- Task to carry out -
Where the records below show a line containing "(* ===== verification/PlanSeal.v ===== *)", start copying; end with the line containing "From S2P Require", and copy it too.

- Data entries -
- - - - - - -

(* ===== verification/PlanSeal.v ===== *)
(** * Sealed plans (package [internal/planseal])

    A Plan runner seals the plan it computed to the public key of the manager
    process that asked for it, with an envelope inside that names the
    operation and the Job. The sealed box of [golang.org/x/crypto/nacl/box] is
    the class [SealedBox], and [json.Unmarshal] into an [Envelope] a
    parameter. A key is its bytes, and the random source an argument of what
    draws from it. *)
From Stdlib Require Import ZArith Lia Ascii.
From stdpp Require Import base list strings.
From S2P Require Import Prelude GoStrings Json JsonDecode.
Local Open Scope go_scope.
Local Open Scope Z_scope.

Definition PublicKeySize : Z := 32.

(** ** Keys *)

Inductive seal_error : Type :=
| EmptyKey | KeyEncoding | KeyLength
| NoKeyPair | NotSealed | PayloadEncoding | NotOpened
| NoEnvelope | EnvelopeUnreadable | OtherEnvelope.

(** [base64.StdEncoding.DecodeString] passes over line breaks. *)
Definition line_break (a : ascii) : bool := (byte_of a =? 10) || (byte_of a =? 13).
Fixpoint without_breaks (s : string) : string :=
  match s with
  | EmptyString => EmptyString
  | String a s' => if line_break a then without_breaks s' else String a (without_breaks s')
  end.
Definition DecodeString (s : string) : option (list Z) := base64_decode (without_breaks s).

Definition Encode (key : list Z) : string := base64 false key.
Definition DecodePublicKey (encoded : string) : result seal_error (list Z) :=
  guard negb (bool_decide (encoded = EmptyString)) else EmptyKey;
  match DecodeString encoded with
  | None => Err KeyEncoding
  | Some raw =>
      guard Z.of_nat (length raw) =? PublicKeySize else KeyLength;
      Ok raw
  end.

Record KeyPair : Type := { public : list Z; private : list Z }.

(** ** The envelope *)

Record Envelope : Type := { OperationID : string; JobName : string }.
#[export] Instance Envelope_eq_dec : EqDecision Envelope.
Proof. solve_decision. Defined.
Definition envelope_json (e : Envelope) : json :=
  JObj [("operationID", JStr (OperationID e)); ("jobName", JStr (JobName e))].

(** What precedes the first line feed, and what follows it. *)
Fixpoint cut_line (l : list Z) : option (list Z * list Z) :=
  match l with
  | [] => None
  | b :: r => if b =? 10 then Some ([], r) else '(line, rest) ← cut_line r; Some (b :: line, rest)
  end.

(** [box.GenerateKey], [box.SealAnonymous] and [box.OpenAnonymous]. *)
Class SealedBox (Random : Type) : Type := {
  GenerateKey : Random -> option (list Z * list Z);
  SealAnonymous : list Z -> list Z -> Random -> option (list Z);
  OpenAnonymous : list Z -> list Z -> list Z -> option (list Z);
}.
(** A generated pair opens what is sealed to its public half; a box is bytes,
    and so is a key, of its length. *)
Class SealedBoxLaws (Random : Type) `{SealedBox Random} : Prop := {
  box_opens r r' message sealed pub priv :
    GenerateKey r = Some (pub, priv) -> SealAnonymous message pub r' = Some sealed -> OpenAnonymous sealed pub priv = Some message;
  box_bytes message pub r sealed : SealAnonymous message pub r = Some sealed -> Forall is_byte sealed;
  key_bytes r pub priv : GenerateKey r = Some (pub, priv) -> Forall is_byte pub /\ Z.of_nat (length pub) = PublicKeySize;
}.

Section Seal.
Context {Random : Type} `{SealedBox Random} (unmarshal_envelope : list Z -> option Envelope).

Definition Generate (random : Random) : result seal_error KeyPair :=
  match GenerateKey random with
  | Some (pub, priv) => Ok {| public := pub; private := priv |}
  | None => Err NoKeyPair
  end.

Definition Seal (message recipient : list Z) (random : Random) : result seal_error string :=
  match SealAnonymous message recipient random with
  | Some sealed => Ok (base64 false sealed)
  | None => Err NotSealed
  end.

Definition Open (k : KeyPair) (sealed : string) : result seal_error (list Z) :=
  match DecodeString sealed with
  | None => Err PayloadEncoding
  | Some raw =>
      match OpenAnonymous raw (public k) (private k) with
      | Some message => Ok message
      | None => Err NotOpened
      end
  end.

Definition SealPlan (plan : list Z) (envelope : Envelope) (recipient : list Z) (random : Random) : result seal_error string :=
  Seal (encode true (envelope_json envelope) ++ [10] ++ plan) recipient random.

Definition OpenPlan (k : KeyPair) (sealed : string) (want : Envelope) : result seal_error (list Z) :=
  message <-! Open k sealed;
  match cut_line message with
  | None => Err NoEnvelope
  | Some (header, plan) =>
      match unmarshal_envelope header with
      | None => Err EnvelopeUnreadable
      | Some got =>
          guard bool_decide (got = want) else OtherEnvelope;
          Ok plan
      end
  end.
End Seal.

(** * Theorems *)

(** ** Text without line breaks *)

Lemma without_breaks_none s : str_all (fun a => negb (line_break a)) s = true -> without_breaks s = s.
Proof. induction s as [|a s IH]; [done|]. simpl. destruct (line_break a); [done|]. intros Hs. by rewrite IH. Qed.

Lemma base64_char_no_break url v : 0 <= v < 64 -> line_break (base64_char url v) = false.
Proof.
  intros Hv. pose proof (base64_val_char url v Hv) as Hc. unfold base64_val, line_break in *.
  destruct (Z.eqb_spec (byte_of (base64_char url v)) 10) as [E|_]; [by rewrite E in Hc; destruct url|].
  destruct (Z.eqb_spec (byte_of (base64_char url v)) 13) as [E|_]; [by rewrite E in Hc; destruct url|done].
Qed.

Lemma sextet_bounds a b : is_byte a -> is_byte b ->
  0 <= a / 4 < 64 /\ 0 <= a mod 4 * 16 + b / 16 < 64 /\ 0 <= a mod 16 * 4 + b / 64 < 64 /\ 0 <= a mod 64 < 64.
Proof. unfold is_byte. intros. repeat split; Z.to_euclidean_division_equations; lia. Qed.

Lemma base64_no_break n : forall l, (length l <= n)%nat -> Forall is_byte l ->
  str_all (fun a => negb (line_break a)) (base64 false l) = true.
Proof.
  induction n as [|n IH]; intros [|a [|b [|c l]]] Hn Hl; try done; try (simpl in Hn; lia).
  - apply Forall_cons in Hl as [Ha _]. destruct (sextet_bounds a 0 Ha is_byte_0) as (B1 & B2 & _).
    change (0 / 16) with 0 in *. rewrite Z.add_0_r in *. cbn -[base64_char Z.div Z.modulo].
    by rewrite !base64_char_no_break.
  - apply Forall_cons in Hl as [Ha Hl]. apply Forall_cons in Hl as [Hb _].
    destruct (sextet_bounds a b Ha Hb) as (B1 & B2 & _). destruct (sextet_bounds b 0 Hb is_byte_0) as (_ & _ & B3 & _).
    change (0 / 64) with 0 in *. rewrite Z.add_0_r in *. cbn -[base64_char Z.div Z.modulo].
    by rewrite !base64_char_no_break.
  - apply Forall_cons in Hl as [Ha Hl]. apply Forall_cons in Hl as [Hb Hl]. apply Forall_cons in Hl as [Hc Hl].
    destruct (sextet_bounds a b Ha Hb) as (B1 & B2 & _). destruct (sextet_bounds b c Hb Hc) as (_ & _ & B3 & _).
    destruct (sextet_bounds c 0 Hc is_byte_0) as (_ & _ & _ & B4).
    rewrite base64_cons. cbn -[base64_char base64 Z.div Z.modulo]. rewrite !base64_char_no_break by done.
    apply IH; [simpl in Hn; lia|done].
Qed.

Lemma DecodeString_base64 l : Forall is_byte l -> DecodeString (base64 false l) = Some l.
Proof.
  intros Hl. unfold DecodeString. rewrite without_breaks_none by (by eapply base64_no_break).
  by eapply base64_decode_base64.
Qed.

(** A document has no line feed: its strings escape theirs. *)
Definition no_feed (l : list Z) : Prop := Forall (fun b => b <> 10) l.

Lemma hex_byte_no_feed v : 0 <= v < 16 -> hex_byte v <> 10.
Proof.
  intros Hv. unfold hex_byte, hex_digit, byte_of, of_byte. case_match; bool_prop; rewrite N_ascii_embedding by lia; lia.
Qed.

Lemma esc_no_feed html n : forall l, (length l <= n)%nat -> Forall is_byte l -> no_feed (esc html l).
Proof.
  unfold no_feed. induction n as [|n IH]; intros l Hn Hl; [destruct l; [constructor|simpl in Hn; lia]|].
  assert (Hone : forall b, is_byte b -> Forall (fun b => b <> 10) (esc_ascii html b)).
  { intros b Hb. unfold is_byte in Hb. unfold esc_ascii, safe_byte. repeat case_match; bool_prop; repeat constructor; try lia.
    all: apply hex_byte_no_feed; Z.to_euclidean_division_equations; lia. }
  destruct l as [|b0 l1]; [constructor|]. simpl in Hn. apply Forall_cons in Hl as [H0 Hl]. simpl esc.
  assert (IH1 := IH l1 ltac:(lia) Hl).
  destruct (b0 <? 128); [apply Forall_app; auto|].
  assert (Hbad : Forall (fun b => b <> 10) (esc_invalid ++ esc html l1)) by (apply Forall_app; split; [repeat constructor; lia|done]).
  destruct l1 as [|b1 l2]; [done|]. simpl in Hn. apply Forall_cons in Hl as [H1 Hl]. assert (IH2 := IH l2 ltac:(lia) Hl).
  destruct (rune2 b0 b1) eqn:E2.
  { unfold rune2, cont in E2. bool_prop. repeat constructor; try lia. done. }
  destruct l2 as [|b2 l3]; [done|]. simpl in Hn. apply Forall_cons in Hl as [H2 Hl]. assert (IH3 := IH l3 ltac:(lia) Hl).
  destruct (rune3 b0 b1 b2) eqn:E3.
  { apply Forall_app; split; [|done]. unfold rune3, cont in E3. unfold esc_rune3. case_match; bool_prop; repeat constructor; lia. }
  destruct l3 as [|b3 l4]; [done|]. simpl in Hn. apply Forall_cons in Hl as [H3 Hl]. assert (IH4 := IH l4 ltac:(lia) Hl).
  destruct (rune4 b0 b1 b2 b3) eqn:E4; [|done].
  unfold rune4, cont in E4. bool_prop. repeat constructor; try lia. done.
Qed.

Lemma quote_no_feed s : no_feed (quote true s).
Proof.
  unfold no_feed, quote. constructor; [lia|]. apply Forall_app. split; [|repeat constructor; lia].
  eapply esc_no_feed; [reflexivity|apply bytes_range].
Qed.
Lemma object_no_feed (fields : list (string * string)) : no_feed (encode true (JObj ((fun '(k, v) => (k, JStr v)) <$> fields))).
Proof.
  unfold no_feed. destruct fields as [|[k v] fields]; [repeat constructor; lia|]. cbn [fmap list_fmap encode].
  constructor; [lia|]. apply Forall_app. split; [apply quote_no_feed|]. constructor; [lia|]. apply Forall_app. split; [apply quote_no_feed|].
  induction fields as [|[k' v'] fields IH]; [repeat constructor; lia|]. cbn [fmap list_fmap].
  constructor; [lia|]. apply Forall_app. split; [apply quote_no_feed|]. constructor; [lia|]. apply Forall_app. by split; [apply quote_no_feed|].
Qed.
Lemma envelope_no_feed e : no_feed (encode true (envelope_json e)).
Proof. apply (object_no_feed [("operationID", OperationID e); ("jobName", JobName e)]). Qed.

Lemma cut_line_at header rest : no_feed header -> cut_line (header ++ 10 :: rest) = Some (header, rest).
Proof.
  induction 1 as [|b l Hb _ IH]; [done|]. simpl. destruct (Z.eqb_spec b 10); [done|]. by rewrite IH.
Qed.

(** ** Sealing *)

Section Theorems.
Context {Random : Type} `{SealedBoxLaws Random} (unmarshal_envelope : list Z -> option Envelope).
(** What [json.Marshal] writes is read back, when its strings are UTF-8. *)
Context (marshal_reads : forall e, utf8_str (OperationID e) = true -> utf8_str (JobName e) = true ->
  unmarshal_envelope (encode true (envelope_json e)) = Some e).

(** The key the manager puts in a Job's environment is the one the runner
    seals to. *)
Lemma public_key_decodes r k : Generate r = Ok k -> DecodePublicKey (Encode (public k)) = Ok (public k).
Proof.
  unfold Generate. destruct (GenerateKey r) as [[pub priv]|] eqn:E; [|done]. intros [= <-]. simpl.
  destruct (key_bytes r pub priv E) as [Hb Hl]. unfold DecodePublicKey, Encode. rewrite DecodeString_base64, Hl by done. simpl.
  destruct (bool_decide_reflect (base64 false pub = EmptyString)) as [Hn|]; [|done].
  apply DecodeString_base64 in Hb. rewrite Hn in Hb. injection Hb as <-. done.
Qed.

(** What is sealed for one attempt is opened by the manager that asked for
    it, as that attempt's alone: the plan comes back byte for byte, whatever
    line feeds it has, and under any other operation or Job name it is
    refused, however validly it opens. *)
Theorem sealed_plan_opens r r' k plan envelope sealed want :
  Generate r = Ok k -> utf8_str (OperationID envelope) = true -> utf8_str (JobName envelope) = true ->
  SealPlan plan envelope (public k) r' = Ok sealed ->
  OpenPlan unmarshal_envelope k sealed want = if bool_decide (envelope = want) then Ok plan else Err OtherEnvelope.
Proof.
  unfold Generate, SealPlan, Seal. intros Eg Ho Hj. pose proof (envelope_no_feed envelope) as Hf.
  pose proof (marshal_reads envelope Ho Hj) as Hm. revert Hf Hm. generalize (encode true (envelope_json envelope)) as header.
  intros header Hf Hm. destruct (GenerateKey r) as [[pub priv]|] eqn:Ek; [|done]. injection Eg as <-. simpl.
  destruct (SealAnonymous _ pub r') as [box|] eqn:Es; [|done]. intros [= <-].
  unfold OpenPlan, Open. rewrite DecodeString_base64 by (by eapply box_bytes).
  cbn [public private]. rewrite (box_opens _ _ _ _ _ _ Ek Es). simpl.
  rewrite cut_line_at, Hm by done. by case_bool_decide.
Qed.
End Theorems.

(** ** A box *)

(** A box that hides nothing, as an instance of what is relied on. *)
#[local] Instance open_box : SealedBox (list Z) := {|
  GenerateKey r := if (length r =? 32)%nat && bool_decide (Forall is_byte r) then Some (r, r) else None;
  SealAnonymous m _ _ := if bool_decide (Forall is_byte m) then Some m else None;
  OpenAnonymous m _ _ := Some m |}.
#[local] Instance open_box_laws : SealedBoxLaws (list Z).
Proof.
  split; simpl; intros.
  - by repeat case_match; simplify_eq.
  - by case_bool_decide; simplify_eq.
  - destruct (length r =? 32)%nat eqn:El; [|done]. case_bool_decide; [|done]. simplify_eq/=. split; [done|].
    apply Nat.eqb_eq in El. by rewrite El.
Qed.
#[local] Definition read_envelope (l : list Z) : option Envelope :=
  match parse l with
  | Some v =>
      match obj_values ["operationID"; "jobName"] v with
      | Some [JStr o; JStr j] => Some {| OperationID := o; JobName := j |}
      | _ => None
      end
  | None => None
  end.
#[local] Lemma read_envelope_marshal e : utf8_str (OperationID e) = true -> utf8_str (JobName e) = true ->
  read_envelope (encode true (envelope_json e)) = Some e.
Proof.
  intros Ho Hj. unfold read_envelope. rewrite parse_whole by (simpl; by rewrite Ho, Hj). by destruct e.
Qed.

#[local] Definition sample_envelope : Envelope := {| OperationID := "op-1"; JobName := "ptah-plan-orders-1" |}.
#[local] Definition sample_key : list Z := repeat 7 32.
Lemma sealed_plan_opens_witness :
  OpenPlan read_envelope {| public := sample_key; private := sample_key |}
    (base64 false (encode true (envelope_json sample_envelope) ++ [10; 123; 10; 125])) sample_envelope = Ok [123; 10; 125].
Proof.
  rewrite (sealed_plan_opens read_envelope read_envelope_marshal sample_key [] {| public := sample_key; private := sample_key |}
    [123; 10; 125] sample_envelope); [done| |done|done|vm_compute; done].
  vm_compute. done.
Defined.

- - - - - - -

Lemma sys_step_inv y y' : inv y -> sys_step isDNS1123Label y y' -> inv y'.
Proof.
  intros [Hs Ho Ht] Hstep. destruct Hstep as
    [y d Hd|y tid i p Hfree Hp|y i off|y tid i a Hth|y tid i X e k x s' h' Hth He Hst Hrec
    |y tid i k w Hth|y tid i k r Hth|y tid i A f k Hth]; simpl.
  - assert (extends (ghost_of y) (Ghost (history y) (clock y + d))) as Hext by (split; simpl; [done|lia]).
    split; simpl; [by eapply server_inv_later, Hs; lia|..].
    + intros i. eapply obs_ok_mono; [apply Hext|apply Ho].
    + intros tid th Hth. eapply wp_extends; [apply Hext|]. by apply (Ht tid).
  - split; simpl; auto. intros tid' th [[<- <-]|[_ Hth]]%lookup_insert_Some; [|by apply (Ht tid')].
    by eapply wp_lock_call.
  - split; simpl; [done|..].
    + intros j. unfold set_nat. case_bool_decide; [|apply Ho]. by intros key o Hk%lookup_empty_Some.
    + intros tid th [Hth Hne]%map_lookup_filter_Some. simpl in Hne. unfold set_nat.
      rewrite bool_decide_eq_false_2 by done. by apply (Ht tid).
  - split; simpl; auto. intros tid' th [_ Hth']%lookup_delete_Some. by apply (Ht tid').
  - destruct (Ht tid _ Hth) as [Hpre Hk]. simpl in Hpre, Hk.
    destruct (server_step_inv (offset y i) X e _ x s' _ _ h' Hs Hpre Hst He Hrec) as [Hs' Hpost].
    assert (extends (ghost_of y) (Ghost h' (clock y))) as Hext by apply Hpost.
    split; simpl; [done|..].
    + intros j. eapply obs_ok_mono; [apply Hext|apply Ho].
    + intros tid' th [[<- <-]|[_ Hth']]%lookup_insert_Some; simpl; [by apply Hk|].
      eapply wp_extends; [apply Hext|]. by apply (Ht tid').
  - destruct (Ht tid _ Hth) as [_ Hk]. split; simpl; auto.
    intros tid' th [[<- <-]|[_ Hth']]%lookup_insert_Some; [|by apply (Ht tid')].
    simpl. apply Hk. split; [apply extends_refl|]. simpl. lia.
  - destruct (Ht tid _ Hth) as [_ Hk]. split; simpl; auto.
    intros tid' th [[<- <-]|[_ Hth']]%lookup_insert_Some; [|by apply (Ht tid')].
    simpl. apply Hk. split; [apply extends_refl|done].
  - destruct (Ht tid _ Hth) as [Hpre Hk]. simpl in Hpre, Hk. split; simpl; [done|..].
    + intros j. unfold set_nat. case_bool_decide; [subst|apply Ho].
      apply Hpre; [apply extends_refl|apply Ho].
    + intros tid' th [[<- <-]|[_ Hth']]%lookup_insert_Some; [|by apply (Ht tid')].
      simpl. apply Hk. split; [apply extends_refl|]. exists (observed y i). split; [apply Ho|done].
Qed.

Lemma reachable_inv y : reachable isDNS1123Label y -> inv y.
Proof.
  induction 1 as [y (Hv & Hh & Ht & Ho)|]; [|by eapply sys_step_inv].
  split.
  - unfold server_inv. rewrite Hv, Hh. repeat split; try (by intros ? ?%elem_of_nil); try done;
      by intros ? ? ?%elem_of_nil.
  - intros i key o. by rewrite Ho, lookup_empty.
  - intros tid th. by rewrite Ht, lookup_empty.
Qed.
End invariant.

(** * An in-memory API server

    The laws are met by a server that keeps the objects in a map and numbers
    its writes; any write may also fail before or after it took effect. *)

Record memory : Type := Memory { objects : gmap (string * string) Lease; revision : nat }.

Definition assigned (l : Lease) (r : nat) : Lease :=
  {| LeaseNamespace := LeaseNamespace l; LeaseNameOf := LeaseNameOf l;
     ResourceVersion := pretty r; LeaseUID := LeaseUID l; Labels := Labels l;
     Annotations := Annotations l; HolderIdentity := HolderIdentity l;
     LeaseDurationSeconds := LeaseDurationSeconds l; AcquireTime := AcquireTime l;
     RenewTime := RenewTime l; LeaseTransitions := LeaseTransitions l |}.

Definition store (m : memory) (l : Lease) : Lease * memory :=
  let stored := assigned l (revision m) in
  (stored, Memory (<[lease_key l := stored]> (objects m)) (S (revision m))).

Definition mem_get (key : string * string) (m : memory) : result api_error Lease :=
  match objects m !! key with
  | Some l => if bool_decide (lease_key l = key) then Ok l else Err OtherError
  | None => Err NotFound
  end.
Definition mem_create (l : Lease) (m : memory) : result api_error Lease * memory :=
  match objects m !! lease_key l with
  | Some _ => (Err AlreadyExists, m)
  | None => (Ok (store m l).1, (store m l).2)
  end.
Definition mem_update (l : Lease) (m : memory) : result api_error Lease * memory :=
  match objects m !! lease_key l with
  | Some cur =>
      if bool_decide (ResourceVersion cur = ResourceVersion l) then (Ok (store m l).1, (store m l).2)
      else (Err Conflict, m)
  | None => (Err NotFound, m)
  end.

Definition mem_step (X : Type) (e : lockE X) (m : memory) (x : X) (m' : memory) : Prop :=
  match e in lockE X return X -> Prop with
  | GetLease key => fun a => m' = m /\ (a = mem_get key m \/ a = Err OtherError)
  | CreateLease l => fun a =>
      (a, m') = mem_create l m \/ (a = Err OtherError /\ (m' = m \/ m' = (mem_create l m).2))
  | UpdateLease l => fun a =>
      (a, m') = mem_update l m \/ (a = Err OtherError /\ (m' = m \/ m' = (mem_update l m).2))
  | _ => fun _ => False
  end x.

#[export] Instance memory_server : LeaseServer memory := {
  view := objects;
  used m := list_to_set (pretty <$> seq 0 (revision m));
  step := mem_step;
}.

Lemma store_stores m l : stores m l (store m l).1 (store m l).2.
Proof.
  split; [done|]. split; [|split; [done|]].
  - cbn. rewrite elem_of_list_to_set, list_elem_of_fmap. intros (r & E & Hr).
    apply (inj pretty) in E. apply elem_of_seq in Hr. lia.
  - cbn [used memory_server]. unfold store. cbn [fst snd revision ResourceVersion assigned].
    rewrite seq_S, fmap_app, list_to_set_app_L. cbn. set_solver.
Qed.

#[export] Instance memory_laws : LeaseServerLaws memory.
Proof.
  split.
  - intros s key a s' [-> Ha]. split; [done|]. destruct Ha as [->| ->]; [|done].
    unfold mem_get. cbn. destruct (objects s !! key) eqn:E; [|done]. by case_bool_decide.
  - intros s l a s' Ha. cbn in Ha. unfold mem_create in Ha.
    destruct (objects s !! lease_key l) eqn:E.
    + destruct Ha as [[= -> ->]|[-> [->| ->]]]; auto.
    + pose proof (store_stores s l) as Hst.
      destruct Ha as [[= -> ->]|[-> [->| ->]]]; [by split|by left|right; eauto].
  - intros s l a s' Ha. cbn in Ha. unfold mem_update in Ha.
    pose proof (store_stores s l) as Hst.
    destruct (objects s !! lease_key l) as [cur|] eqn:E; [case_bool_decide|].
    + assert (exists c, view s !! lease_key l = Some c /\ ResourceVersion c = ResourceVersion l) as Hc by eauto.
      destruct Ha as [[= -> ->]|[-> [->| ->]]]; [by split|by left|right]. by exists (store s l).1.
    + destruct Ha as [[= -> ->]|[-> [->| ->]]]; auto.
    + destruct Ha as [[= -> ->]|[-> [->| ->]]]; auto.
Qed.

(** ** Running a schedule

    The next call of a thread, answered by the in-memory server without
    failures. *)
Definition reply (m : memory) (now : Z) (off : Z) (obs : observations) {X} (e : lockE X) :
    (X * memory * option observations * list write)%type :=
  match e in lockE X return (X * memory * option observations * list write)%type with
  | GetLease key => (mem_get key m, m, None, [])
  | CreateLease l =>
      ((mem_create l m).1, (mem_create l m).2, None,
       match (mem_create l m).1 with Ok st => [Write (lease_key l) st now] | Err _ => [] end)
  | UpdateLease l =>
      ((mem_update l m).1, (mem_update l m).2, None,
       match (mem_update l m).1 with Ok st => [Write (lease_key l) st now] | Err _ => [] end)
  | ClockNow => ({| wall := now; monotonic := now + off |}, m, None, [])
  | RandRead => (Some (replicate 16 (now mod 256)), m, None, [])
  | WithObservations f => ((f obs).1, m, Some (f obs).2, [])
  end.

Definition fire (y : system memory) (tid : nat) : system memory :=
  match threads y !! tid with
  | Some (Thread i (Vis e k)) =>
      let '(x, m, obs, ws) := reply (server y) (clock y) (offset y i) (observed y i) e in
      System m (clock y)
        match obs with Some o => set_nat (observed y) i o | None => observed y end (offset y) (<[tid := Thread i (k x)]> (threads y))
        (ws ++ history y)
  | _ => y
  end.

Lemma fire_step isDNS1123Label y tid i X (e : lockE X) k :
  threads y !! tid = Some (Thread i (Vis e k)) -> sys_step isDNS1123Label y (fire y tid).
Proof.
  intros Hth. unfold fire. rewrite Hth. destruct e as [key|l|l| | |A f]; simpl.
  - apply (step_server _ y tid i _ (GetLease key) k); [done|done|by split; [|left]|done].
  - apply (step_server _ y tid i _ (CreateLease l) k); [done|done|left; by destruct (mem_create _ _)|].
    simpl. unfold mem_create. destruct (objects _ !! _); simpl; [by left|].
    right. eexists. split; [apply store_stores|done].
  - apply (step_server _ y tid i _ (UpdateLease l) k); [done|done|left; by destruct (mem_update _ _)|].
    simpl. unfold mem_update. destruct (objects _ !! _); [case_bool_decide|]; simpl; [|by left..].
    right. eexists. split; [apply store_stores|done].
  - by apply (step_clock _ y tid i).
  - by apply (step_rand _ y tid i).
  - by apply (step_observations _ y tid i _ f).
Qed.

- - - - - - -

- Result of this task -
(* ===== verification/PlanSeal.v ===== *)
(** * Sealed plans (package [internal/planseal])

    A Plan runner seals the plan it computed to the public key of the manager
    process that asked for it, with an envelope inside that names the
    operation and the Job. The sealed box of [golang.org/x/crypto/nacl/box] is
    the class [SealedBox], and [json.Unmarshal] into an [Envelope] a
    parameter. A key is its bytes, and the random source an argument of what
    draws from it. *)
From Stdlib Require Import ZArith Lia Ascii.
From stdpp Require Import base list strings.
From S2P Require Import Prelude GoStrings Json JsonDecode.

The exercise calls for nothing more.